Radl estaba ahora absolutamente desconcertado.
—Sé que soy un loco —dijo Devlin—. Mire todo lo que abandono. Un agradable trabajo en la universidad de Berlín con los bombardeos de la RAF por la noche, de los yanquis de día, cada vez menos comida y el frente del este a punto de derrumbarse.
Radl alzó las dos manos, riendo.
—De acuerdo. No le hago más preguntas. Es evidente que los irlandeses están locos. Me lo habían dicho. Ahora lo acepto.

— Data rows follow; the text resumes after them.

(* ===== verification/FdtTree.v ===== *)
(** What the device tree reader computes on the encoding of a tree: tags come
    back one by one, the subnode walk enumerates the children of a node, and a
    property search finds the first property with the name. *)
From Stdlib Require Import ZArith Lia.
From stdpp Require Import base list numbers option sets.
From S2P Require Import Prelude EfiBase Fdt FdtSpec.

(** * Lengths of the encoding *)

Lemma buf_read_mid pre d post :
  buf_read (pre ++ d ++ post) (Z.of_nat (length pre)) (Z.of_nat (length d)) = Some d.
Proof.
  apply buf_read_Some. rewrite !length_app. split_and!; [lia..|].
  by rewrite !Nat2Z.id, drop_app_length, take_app_length.
Qed.

Lemma length_pad4 l : Z.of_nat (length (pad4 l)) = align4 (Z.of_nat (length l)).
Proof.
  unfold pad4, zeros, align4. rewrite length_app, length_replicate.
  set (n := Z.of_nat (length l)).
  pose proof (Z.mod_pos_bound (- n) 4). pose proof (Z.div_mod (- n) 4).
  pose proof (Z.mod_pos_bound (n + 3) 4). pose proof (Z.div_mod (n + 3) 4). lia.
Qed.

Lemma align4_plus a n : (4 | a) -> align4 (a + n) = a + align4 n.
Proof.
  intros [k ->]. unfold align4. replace (k * 4 + n + 3) with (k * 4 + (n + 3)) by lia.
  rewrite Z.div_add_l by lia. lia.
Qed.

Lemma enc_tok_divide t : (4 | Z.of_nat (length (enc_tok t))).
Proof.
  unfold enc_tok. rewrite length_app, length_be_put, Nat2Z.inj_add.
  apply Z.divide_add_r; [by exists 1|].
  destruct t; cbn [tok_body]; try by exists 0.
  - rewrite length_pad4. apply align4_divide.
  - rewrite !length_app, !length_be_put, !Nat2Z.inj_add, length_pad4.
    repeat apply Z.divide_add_r; [by exists 1..|apply align4_divide].
Qed.

Lemma enc_app a b : enc (a ++ b) = enc a ++ enc b.
Proof. unfold enc. by rewrite map_app, join_app. Qed.

Lemma enc_divide ts : (4 | Z.of_nat (length (enc ts))).
Proof.
  induction ts as [|t ts IH]; [by exists 0|].
  change (t :: ts) with ([t] ++ ts). rewrite enc_app, length_app, Nat2Z.inj_add.
  apply Z.divide_add_r; [|done]. unfold enc. simpl. rewrite app_nil_r. apply enc_tok_divide.
Qed.

Lemma enc_cons t ts : enc (t :: ts) = enc_tok t ++ enc ts.
Proof. done. Qed.

(** The offset of what follows some tags. *)
Definition pos (ts : list tok) : Z := Z.of_nat (length (enc ts)).

Lemma pos_app a b : pos (a ++ b) = pos a + pos b.
Proof. unfold pos. rewrite enc_app, length_app. lia. Qed.

Lemma tok_len_pos t : 4 <= Z.of_nat (length (enc_tok t)).
Proof. unfold enc_tok. rewrite length_app, length_be_put. lia. Qed.

Lemma pos_count ts : 4 * Z.of_nat (length ts) <= pos ts.
Proof.
  unfold pos. induction ts as [|t ts IH]; [done|]. rewrite enc_cons, length_app. simpl length.
  pose proof (tok_len_pos t). lia.
Qed.

(** * Encodings with any padding *)

Lemma enc_tok_as t : enc_as t (enc_tok t).
Proof.
  assert (Hz : forall l : list Z, exists pad, pad4 l = l ++ pad /\
    Z.of_nat (length pad) = (- Z.of_nat (length l)) mod 4).
  { intros l. eexists. split; [reflexivity|]. unfold zeros. rewrite length_replicate.
    pose proof (Z.mod_pos_bound (- Z.of_nat (length l)) 4). lia. }
  unfold enc_as, enc_tok. destruct t as [name|nameoff value| | |]; cbn [tok_body tok_data];
    try by exists [].
  - destruct (Hz (name ++ [0])) as (pad & -> & Hp). by exists pad.
  - destruct (Hz value) as (pad & -> & Hp). exists pad. split; [by rewrite <- !app_assoc|].
    rewrite Hp, !length_app, !length_be_put, !Nat2Z.inj_add.
    replace (- (Z.of_nat 4 + (Z.of_nat 4 + Z.of_nat (length value))))
      with (- Z.of_nat (length value) + (-2) * 4) by lia.
    by rewrite Z_mod_plus_full.
Qed.

Lemma enc_as_inj_length t b b' : enc_as t b -> enc_as t b' -> length b = length b'.
Proof. intros (p & -> & Hp) (p' & -> & Hp'). rewrite !length_app. lia. Qed.

Lemma enc_as_length t b : enc_as t b -> length b = length (enc_tok t).
Proof. intros H. eapply enc_as_inj_length, enc_tok_as. exact H. Qed.

Lemma enc_encs ts : encs ts (enc ts).
Proof. induction ts as [|t ts IH]; [constructor|]. rewrite enc_cons. by constructor; [apply enc_tok_as|]. Qed.

Lemma encs_pos ts block : encs ts block -> Z.of_nat (length block) = pos ts.
Proof.
  unfold pos. induction 1 as [|t b ts block Hb _ IH]; [done|].
  rewrite enc_cons, !length_app, (enc_as_length _ _ Hb). lia.
Qed.

Lemma encs_app a b x y : encs a x -> encs b y -> encs (a ++ b) (x ++ y).
Proof.
  intros Ha Hb. induction Ha as [|t c ts block Hc _ IH]; [done|].
  rewrite <- app_assoc. cbn [app]. by constructor.
Qed.

Lemma encs_app_inv a b block :
  encs (a ++ b) block -> exists x y, block = x ++ y /\ encs a x /\ encs b y.
Proof.
  revert block. induction a as [|t a IH]; intros block H; [exists [], block; by split_and!; [|constructor|]|].
  inversion H as [|? c ? block' Hc Hr]; subst. destruct (IH _ Hr) as (x & y & -> & Hx & Hy).
  exists (c ++ x), y. split_and!; [by rewrite app_assoc|by constructor|done].
Qed.

Lemma encs_tok t block : encs [t] block <-> enc_as t block.
Proof.
  split.
  - intros H. inversion H as [|? c ? block' Hc Hr]; subst. inversion Hr; subst. by rewrite app_nil_r.
  - intros H. rewrite <- (app_nil_r block). by constructor; [|constructor].
Qed.

(** * Decoding *)

(** The blob holds [block] as its structure block. *)
Record holds (fdt : list Z) (off : Z) (block : list Z) (total version : Z) : Prop := {
  h_ok : blob_ok fdt total off (Z.of_nat (length block)) version;
  h_in : off + Z.of_nat (length block) <= total;
  h_at : buf_read fdt off (Z.of_nat (length block)) = Some block;
}.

—Es lo mejor que puede hacer. Pero, por cierto, no debemos olvidar el depósito de veinte mil libras en una cuenta corriente de un banco de Ginebra que le voy a indicar.

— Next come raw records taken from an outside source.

(** A node that is on the list is taken from it. *)
Lemma path_offset_listed (q extra : list Z) (o : Z) nl :
  Forall (fun c => is_u8 c /\ c <> 0 /\ c <> 47) q -> q <> [] -> 0 <= o ->
  FdtFindNodeFromList (q ++ 0 :: extra) (Z.of_nat (length q)) nl = (true, o) ->
  FdtPathOffset (R := R) pool fdt (47 :: q ++ 0 :: extra) nl = (Go o, nl).
Proof.
  intros Hq Hne Ho Hfind. apply path_offset_single; [done..|].
  unfold FdtSubnodeOffsetNamelen. rewrite (bind_go _ _ _ _ _ (header_checked _)). cbn [negb Z.eqb].
  erewrite bind_go by reflexivity. by rewrite Hfind.
Qed.

(** The first level, searched with an empty list. *)
Lemma path_offset_child (q extra : list Z) (i : nat) (c : dnode) :
  Forall (fun c => is_u8 c /\ c <> 0 /\ c <> 47) q -> q <> [] ->
  (64 <= length (q ++ 0%Z :: extra))%nat ->
  node_children root !! i = Some c -> node_name c = q ->
  (forall j c', (j < i)%nat -> node_children root !! j = Some c' -> ~ name_matches (node_name c') q) ->
  exists nl, FdtPathOffset (R := R) pool fdt (47 :: q ++ 0 :: extra) [] = (Go (child_pos [] root i), nl).
Proof.
  intros Hq Hne Hmem Hi Hc Hno.
  assert (Hq' : Forall (fun c => is_u8 c /\ c <> 0) q)
    by (eapply Forall_impl; [exact Hq|by intros ? (?&?&?)]).
  destruct T as [Hh Hts _ _ _ _ _].
  assert (Hroot : tree_toks root = [] ++ TBegin (node_name root) :: (below root ++ [TEnd]))
    by (unfold tree_toks; by rewrite flatten_below).
  destruct (find_child (R := R) pool fdt off (tree_toks root) total version Hh Hts q (0 :: extra) Hq' Hmem
    (node_children root) i c (length fdt)
    ([TBegin (node_name root)] ++ prop_toks (node_props root)) ([TEndNode; TEnd]) []) as [nl Hf].
  { done. } { done. } { done. }
  { unfold tree_toks. rewrite flatten_below. unfold below. simpl. by rewrite <- !app_assoc. }
  { set_solver. }
  { pose proof (length_toks_fdt _ _ _ _ _ Hh) as Hl. pose proof (nodes_toks root) as Hn.
    unfold tree_toks in Hl. rewrite length_app in Hl. destruct root as [rn rps rcs]. simpl in *. lia. }
  assert (Hrun : FdtSubnodeOffsetNamelen (R := R) pool fdt 0 (q ++ 0 :: extra)
    (Z.of_nat (length q)) 0 [] = (Go (child_pos [] root i), nl)).
  { unfold FdtSubnodeOffsetNamelen, child_pos. rewrite (bind_go _ _ _ _ _ (header_checked _)).
    cbn [negb Z.eqb]. erewrite bind_go by reflexivity. cbn [FdtFindNodeFromList Z.eqb].
    pose proof (look_below (R := R) pool fdt off (tree_toks root) total version Hh Hts q (0 :: extra) Hmem
      (length fdt) [] _ _ 0 [] Hroot ltac:(set_solver) ltac:(lia) ltac:(lia)) as Hlook.
    change (pos []) with 0 in Hlook. unfold Source, qlen in Hlook. unfold fdt_rounds. rewrite Hlook.
    unfold look, below. rewrite <- !app_assoc, scan_props.
    destruct (node_children root) as [|c0 cs] eqn:Ecs; [done|].
    rewrite scan_forest. exact Hf. }
  exists nl. apply path_offset_single; [done|done|apply Zle_0_nat|exact Hrun].
Qed.
End Tree.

Radl se sintió profundamente desilusionado.
—¿Así que, señor Devlin, usted también pone un precio, como todos nosotros?
—El movimiento al que sirvo siempre ha carecido de fondos suficientes. He sabido de revoluciones que empezaron con menos de veinte mil libras, coronel.
Devlin seguía sonriendo.
—Muy bien —dijo Radl—. Arreglaré eso. Le confirmaré el depósito antes de que parta.
—Perfecto. ¿Cuál es el calendario?
—Estamos a primero de octubre. Nos quedan exactamente cinco semanas.

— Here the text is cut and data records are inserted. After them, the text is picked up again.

(* ===== verification/FdtWrite.v ===== *)
(** Writing a flattened device tree in place
    ([EmbeddedPkg/Library/FdtLib/fdt_rw.c], with [_fdt_find_string] and
    [fdt_move] of [fdt.c] and what [fdt_wip.c] and [fdt_ro.c] lend it).

    The state is the memory from the address of the blob to the end of the
    object that holds it; a pointer is an offset into it, and a comparison of
    pointers one of offsets.  The readers of [Fdt.v] run on the bytes as they
    are at that moment. *)
From Stdlib Require Import ZArith Lia.
From stdpp Require Import base list numbers option.
From S2P Require Import Prelude EfiBase Fdt FdtSpec.

Definition FDT_ERR_EXISTS : Z := 2.
Definition FDT_ERR_NOSPACE : Z := 3.
Definition FDT_ERR_BADLAYOUT : Z := 12.
(** [FDT_ALIGN (sizeof (struct fdt_header), 8)]. *)
Definition FDT_HEADER_ALIGNED : Z := 40.
(** [sizeof (struct fdt_reserve_entry)] and [sizeof (struct fdt_node_header)]. *)
Definition FDT_RESERVE_SIZE : Z := 16.
Definition FDT_NODE_HEADER_SIZE : Z := 4.

Section FdtWrite.
Context {R : Type}.

Abbreviation MB := (M (list Z)).

(** A read-only function on the blob as it is now. *)
Definition reading {A} (f : list Z -> MB R A) : MB R A := b ← get; f b.

(** [memcpy] into the blob, [cpu_to_fdt32] stores, [memcpy] out of an object
    of the caller, [memmove] inside the blob. *)
Definition store (p : Z) (d : list Z) : MB R unit :=
  b ← get; b' ← need OutOfBounds (buf_write b p d); modify (fun _ => b').
Definition store32 (p v : Z) : MB R unit := store p (be_put 4 v).
Definition store64 (p v : Z) : MB R unit := store p (be_put 8 v).
Definition copy_in (p : Z) (val : list Z) (len : Z) : MB R unit :=
  d ← need OutOfBounds (buf_read val 0 len); store p d.
Definition memmove (dst src n : Z) : MB R unit :=
  b ← get; d ← need OutOfBounds (buf_read b src n); store dst d.

Definition fdt_set_magic (v : Z) : MB R unit := store32 0 v.
Definition fdt_set_totalsize (v : Z) : MB R unit := store32 4 v.
Definition fdt_set_off_dt_struct (v : Z) : MB R unit := store32 8 v.
Definition fdt_set_off_dt_strings (v : Z) : MB R unit := store32 12 v.
Definition fdt_set_version (v : Z) : MB R unit := store32 20 v.
Definition fdt_set_last_comp_version (v : Z) : MB R unit := store32 24 v.
Definition fdt_set_boot_cpuid_phys (v : Z) : MB R unit := store32 28 v.
Definition fdt_set_size_dt_strings (v : Z) : MB R unit := store32 32 v.
Definition fdt_set_size_dt_struct (v : Z) : MB R unit := store32 36 v.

—¿Y en qué consistirá mi participación?
—La señora Grey es una agente de primera línea, pero tiene sesenta y ocho años. Necesita un hombre.
—Alguien que se mueva por los alrededores. ¿Alguien que se haga cargo del trabajo pesado?
—Exacto.
—¿Y cómo voy a llegar hasta allí? No me diga que no lo ha pensado.
Radl sonrió.
—Debo admitir que he cavilado mucho el asunto. Dígame su opinión sobre lo que le voy a decir. Usted es un ciudadano irlandés que ha servido en el ejército británico. Le hirieron y le han licenciado. Para eso nos servirá la cicatriz que tiene en la frente.
—¿Y qué tiene eso que ver con la señora Grey?
—Será una pariente anciana que le ha encontrado un trabajo en Norfolk. Tendremos que comunicárselo y esperar la solución que ella le dé al caso. Completaremos su historia y le entregaremos todo tipo de documentos desde el pasaporte irlandés hasta el certificado de licencia por razones médicas. ¿Qué le parece?
—Parece bastante correcto. Pero ¿cómo llego allá?
—Le dejaremos caer en paracaídas en el sur de Irlanda. Lo más cerca del Ulster que nos sea posible. Entiendo que es bastante fácil atravesar la frontera sin pasar por los puestos fronterizos.
—No tendré problemas. ¿Y después qué?
—En barco de noche desde Belfast a Heisham y de allí por tren a Norfolk. Todo a la luz del día.
Devlin se acercó al plano detallado de la zona y lo miró un momento.
—De acuerdo. Acepto. ¿Cuándo parto?
—Dentro de una semana. Diez días a lo sumo. De momento, deberá mantenerse a buen recaudo y extremar las medidas de seguridad, sin excepciones. Renunciará a su cargo en la universidad y abandonará su apartamento. Tiene que desaparecer de la luz del mundo. Hofer le preparará otro lugar para que se instale.
—¿Y después?
—Voy a visitar al hombre que seguramente estará al mando de la operación. Mañana o en cuanto pueda organizar un vuelo a las islas del canal. Puede venir si le parece. Trabajarán en equipo.